[Collected data]
Content starts

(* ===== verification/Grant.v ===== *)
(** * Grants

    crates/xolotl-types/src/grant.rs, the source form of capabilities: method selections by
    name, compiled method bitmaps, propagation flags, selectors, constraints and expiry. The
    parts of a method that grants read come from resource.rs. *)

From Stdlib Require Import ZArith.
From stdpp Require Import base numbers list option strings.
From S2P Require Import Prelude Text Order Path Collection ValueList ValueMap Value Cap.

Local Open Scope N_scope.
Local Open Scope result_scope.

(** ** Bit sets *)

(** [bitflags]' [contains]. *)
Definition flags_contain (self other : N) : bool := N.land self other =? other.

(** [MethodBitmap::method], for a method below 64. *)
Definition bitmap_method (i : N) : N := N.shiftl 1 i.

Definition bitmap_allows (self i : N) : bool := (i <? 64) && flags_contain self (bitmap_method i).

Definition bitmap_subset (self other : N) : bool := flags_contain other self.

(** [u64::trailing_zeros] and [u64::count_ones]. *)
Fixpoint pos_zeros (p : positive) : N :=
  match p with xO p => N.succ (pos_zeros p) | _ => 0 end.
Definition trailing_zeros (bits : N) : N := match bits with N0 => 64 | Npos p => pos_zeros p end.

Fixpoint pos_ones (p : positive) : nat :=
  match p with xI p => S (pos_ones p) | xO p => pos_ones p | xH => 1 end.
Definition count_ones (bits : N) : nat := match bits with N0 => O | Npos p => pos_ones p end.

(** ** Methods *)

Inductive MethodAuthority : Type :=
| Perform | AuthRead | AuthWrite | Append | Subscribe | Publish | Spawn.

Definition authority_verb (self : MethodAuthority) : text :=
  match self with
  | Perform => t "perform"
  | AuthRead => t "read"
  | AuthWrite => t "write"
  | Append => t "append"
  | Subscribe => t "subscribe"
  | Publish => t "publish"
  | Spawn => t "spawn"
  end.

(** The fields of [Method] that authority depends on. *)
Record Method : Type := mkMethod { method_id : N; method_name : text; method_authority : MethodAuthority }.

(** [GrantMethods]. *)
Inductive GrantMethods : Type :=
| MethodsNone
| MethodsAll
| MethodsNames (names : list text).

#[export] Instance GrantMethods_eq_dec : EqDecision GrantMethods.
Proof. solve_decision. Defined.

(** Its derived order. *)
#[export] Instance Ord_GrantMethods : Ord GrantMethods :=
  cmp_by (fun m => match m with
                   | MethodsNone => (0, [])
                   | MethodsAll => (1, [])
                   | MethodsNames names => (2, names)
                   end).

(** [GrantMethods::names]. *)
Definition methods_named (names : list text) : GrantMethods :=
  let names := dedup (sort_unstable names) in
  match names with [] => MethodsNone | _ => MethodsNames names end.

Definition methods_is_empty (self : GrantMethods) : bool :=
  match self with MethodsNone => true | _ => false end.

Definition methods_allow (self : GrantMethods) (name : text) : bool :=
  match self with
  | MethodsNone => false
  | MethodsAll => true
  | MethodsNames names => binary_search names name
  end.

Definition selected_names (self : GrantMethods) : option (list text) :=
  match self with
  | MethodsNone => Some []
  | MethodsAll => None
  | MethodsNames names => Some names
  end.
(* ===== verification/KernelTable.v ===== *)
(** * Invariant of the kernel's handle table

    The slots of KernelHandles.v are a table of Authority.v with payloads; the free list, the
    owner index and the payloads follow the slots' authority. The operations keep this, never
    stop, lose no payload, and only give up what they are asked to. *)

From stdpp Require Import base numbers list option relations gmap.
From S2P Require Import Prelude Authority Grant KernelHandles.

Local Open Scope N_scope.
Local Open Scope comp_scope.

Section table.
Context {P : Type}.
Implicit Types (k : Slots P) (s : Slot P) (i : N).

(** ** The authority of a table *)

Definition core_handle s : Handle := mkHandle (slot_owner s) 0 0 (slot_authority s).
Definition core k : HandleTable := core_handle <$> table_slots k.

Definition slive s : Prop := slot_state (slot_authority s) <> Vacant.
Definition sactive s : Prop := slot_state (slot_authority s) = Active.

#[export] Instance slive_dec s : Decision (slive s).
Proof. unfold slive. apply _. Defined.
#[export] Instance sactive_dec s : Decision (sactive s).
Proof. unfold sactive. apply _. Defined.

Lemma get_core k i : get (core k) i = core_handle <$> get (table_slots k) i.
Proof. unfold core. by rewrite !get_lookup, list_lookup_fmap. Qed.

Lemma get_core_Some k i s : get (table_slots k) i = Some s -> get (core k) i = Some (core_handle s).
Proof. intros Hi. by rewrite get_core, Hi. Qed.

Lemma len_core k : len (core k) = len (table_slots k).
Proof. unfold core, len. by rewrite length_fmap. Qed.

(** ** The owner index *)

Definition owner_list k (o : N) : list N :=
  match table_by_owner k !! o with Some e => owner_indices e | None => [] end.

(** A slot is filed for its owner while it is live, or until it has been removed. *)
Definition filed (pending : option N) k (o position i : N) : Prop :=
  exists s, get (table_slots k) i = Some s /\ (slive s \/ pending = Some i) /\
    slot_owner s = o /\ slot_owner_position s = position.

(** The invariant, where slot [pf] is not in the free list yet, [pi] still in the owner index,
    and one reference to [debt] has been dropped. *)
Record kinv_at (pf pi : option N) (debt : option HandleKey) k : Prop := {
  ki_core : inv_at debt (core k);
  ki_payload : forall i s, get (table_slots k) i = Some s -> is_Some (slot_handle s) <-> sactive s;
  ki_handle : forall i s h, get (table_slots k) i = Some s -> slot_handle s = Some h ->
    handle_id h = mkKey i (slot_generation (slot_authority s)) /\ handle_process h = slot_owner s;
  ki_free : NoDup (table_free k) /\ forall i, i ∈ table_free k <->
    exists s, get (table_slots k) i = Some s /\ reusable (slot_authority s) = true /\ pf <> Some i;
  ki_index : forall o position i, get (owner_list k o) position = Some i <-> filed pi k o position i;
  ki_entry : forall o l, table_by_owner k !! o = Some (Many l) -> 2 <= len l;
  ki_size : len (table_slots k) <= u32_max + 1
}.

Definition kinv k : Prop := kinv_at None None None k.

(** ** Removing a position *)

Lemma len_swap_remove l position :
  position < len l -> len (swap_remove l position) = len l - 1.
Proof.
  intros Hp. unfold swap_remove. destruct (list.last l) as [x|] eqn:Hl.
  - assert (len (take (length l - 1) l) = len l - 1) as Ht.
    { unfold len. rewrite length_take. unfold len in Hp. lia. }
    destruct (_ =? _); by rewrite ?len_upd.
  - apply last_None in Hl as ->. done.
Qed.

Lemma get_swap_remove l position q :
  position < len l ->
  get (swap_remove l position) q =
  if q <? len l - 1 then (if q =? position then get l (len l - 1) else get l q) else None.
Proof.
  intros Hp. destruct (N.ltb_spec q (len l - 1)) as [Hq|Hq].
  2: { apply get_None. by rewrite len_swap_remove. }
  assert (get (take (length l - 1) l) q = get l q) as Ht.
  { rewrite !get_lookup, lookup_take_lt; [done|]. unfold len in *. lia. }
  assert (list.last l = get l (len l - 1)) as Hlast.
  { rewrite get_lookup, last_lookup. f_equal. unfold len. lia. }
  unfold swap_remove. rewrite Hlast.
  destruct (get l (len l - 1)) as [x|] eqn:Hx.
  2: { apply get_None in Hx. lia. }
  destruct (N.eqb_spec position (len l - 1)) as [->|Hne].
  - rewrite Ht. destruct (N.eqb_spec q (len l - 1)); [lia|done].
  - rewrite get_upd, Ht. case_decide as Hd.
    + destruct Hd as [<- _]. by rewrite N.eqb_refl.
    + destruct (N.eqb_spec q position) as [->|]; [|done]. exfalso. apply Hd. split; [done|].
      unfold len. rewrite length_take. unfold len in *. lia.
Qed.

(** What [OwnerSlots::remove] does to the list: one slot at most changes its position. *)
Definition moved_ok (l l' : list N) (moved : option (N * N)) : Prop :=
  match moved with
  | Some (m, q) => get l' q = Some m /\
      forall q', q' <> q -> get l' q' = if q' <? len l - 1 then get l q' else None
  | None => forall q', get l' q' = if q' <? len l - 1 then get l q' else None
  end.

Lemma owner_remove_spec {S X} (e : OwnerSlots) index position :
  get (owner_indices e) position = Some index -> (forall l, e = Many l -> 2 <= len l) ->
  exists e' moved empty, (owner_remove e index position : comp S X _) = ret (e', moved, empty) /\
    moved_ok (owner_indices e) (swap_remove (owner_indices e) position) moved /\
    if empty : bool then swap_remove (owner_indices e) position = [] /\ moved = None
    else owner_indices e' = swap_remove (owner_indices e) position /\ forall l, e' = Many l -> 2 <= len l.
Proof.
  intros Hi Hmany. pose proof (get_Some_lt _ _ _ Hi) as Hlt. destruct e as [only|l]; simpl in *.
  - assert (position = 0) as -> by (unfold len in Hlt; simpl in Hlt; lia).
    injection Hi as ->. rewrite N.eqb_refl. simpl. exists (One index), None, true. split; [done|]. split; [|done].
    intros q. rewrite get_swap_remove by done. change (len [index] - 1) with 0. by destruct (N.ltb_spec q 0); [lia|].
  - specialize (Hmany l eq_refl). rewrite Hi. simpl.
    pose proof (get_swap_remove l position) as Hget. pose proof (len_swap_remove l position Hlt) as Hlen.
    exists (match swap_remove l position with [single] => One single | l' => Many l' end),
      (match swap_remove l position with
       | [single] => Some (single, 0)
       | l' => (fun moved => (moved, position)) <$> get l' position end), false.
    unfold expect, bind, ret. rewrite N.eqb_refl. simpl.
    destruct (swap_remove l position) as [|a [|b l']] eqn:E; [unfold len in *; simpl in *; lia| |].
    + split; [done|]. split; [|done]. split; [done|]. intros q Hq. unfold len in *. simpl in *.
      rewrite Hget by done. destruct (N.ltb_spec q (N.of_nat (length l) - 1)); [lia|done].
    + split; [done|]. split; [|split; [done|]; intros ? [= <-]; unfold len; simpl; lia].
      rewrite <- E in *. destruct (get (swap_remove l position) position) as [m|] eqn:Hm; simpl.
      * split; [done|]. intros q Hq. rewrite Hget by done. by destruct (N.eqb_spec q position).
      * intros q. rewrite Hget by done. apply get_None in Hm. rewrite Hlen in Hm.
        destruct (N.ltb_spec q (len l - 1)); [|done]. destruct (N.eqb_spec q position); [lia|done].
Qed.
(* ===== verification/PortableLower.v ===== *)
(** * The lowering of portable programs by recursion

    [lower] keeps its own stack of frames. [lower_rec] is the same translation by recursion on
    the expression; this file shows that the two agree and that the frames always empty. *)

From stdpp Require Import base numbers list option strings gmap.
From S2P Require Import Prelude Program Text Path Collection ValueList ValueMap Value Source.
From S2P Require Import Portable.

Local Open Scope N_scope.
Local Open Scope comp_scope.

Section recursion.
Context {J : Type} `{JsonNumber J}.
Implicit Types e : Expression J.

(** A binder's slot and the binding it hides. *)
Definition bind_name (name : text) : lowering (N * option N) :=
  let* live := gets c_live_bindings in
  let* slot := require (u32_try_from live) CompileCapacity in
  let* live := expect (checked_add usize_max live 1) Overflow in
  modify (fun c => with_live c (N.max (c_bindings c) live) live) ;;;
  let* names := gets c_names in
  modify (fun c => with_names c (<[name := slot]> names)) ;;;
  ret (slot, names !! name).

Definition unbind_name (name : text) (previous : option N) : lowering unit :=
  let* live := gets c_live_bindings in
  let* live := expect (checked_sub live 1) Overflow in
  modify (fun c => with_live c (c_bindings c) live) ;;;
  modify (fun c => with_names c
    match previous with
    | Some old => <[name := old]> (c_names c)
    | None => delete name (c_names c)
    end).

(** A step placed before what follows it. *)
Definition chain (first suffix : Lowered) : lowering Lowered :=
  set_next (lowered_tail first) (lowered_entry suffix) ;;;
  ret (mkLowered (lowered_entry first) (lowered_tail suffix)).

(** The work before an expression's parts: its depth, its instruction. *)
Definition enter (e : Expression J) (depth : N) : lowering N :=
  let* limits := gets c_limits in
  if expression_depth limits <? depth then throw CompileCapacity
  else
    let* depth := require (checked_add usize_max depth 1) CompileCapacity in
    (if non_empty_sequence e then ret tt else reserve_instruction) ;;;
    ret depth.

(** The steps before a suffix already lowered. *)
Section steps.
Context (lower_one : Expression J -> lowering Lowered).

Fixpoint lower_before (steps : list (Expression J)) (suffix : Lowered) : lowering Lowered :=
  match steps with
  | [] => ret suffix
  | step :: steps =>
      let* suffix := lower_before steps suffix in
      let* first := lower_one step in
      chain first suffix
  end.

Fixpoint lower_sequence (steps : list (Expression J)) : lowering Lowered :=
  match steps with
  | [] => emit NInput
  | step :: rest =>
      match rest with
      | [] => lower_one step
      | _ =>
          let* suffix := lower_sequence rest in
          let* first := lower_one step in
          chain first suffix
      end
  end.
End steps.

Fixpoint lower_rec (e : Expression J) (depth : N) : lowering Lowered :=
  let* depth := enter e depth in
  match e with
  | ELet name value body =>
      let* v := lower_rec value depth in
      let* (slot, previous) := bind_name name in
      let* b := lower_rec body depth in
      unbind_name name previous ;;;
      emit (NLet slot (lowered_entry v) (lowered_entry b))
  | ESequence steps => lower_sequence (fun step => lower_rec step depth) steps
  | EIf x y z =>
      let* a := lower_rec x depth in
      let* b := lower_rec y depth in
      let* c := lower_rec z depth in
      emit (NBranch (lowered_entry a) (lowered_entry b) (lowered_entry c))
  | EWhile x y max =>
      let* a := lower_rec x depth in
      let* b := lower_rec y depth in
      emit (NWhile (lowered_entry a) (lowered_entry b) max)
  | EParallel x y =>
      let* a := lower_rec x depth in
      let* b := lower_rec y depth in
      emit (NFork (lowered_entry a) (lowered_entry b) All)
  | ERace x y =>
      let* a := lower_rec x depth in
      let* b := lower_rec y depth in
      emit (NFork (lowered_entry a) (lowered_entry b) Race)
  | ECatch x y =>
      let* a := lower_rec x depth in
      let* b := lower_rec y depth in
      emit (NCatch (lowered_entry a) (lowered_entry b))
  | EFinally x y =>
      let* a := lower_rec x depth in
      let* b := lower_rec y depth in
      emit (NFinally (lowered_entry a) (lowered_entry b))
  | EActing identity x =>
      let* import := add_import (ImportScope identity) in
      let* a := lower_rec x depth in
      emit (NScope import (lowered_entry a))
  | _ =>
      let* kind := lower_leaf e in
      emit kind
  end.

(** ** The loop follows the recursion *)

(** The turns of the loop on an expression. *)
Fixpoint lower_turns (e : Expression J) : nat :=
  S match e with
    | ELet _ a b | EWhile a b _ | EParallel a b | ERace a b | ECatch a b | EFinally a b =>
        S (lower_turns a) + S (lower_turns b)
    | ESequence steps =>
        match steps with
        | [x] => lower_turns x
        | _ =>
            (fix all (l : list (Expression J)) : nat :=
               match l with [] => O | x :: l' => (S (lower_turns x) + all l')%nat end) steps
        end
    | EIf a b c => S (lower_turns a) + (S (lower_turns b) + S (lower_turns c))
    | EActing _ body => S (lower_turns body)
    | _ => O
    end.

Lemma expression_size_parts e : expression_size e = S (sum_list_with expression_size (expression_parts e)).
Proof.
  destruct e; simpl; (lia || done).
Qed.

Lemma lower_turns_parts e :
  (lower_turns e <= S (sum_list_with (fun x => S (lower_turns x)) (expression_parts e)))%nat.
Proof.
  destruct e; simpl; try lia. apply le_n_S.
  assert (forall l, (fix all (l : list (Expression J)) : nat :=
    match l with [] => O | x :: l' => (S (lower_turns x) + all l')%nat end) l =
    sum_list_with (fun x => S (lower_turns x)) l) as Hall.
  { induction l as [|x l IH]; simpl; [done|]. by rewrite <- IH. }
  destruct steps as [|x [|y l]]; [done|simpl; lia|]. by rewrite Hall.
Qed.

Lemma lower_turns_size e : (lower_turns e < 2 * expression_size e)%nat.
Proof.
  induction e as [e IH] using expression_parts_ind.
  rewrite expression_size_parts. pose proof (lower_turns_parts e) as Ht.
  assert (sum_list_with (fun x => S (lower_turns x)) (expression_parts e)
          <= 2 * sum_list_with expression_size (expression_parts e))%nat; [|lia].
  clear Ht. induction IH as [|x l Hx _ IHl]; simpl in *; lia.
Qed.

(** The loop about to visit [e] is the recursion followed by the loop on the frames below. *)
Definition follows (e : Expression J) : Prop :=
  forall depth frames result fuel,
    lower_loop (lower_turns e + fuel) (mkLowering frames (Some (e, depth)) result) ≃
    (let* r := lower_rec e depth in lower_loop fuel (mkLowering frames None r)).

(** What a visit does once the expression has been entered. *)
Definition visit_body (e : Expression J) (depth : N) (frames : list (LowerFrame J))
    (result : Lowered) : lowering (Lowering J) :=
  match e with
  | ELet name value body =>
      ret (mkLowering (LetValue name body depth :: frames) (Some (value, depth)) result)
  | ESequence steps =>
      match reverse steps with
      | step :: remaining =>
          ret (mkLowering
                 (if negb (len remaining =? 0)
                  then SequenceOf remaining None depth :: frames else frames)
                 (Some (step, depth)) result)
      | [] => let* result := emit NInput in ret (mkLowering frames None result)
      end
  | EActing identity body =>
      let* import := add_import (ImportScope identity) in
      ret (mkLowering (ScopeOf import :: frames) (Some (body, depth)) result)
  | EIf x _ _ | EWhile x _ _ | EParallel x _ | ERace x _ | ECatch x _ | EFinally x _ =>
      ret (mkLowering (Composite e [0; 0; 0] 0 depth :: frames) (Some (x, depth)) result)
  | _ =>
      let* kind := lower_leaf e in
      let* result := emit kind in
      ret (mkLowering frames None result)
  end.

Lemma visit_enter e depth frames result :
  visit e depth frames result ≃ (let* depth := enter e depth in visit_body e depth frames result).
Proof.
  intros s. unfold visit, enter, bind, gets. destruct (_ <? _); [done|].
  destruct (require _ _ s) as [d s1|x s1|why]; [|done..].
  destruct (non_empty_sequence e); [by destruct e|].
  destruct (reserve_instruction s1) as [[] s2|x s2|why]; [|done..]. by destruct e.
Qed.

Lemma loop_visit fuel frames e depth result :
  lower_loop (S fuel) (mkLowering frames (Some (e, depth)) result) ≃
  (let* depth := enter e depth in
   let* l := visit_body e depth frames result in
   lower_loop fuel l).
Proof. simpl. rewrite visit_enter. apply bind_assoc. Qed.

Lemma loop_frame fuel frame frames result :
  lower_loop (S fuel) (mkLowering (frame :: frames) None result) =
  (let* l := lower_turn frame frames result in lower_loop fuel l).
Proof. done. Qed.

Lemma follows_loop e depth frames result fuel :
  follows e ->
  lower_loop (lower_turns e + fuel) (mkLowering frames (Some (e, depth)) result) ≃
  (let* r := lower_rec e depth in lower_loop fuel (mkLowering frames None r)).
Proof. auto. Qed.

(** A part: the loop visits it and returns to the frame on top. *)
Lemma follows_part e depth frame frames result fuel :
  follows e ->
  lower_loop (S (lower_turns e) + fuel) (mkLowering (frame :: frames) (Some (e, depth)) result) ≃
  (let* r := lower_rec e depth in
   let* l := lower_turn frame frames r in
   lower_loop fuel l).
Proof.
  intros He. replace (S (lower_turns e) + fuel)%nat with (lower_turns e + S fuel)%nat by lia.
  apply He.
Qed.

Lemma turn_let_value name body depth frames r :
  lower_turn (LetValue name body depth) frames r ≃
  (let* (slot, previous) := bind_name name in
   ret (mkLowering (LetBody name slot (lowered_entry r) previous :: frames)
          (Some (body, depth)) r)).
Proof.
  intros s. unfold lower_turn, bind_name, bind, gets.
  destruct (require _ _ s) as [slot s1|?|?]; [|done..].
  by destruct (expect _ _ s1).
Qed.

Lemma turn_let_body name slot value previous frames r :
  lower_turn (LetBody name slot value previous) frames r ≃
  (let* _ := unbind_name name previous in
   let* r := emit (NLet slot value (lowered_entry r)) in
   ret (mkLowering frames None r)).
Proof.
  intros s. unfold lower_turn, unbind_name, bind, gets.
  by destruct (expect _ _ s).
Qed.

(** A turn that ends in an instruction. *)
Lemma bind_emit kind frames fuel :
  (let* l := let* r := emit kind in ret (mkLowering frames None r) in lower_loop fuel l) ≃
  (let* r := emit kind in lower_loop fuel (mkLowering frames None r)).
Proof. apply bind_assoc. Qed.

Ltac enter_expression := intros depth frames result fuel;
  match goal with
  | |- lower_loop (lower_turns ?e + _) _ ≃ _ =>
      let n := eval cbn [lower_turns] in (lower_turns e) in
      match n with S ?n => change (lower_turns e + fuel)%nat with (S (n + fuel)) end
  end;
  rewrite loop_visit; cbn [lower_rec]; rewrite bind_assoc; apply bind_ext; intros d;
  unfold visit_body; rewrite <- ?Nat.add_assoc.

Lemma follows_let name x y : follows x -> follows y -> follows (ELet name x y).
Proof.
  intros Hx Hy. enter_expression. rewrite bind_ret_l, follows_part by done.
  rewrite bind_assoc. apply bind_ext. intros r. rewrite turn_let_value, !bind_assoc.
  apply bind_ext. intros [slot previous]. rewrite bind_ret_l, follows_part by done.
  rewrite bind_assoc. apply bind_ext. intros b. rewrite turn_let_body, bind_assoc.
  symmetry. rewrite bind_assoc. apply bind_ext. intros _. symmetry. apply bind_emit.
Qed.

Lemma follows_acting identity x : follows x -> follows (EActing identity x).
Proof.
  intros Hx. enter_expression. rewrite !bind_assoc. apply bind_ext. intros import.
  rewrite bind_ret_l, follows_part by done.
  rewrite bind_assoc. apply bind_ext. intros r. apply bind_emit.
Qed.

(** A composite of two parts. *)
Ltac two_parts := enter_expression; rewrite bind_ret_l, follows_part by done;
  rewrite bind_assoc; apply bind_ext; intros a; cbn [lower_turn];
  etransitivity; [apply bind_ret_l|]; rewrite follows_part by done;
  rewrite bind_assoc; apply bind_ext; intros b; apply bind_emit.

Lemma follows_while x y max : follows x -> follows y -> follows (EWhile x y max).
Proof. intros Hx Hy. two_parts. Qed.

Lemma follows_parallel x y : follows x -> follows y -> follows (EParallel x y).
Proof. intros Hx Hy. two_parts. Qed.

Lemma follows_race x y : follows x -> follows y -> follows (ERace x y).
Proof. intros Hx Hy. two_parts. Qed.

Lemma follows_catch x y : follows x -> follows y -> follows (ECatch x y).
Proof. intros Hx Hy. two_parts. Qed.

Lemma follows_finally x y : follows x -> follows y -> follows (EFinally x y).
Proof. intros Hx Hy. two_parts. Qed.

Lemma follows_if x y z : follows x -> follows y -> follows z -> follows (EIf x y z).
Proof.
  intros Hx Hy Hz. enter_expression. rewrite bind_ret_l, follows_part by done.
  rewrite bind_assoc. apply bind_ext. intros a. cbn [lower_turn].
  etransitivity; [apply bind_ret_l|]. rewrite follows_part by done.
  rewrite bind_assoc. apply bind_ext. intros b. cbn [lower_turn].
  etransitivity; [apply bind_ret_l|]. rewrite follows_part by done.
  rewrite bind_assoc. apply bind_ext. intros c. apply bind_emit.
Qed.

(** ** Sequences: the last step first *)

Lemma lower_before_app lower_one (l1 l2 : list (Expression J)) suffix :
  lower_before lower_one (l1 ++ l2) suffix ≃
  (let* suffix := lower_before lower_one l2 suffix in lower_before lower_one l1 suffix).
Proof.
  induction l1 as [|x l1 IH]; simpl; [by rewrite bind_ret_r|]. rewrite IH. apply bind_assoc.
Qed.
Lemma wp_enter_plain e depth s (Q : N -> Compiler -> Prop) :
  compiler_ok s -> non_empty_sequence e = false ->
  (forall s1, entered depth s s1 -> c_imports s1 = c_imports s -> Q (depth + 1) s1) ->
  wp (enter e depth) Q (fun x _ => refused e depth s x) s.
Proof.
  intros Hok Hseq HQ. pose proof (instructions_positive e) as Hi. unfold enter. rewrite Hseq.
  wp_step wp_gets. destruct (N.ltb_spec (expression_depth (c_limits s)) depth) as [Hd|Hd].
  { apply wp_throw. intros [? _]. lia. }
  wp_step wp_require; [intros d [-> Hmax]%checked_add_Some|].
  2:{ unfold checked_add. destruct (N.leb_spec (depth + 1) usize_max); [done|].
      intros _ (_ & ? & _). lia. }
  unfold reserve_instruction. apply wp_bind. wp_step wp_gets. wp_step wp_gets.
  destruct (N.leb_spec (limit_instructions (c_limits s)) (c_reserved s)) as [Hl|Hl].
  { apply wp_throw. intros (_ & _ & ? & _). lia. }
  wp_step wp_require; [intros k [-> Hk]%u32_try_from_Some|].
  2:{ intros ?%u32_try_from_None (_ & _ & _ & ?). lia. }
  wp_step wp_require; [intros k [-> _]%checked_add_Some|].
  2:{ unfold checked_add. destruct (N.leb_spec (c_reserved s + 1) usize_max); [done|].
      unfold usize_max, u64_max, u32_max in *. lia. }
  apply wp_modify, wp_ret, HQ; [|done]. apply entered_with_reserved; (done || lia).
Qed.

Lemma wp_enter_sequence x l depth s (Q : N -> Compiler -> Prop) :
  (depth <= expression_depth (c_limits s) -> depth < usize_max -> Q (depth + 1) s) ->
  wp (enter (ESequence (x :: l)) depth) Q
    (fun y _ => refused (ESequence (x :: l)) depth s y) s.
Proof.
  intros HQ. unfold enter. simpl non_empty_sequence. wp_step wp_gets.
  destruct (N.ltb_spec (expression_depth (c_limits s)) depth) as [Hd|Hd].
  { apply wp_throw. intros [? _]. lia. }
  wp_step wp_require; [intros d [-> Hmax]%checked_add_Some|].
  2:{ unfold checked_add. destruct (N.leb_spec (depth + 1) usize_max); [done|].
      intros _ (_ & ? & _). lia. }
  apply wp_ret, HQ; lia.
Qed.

Content ends

Exactly the lines from the one containing "Lemma wp_enter_sequence x" to the last line of the entries above must be duplicated, with both of those lines included and nothing more.

TASK RESULT:
Lemma wp_enter_sequence x l depth s (Q : N -> Compiler -> Prop) :
  (depth <= expression_depth (c_limits s) -> depth < usize_max -> Q (depth + 1) s) ->
  wp (enter (ESequence (x :: l)) depth) Q
    (fun y _ => refused (ESequence (x :: l)) depth s y) s.
Proof.
  intros HQ. unfold enter. simpl non_empty_sequence. wp_step wp_gets.
  destruct (N.ltb_spec (expression_depth (c_limits s)) depth) as [Hd|Hd].
  { apply wp_throw. intros [? _]. lia. }
  wp_step wp_require; [intros d [-> Hmax]%checked_add_Some|].
  2:{ unfold checked_add. destruct (N.leb_spec (depth + 1) usize_max); [done|].
      intros _ (_ & ? & _). lia. }
  apply wp_ret, HQ; lia.
Qed.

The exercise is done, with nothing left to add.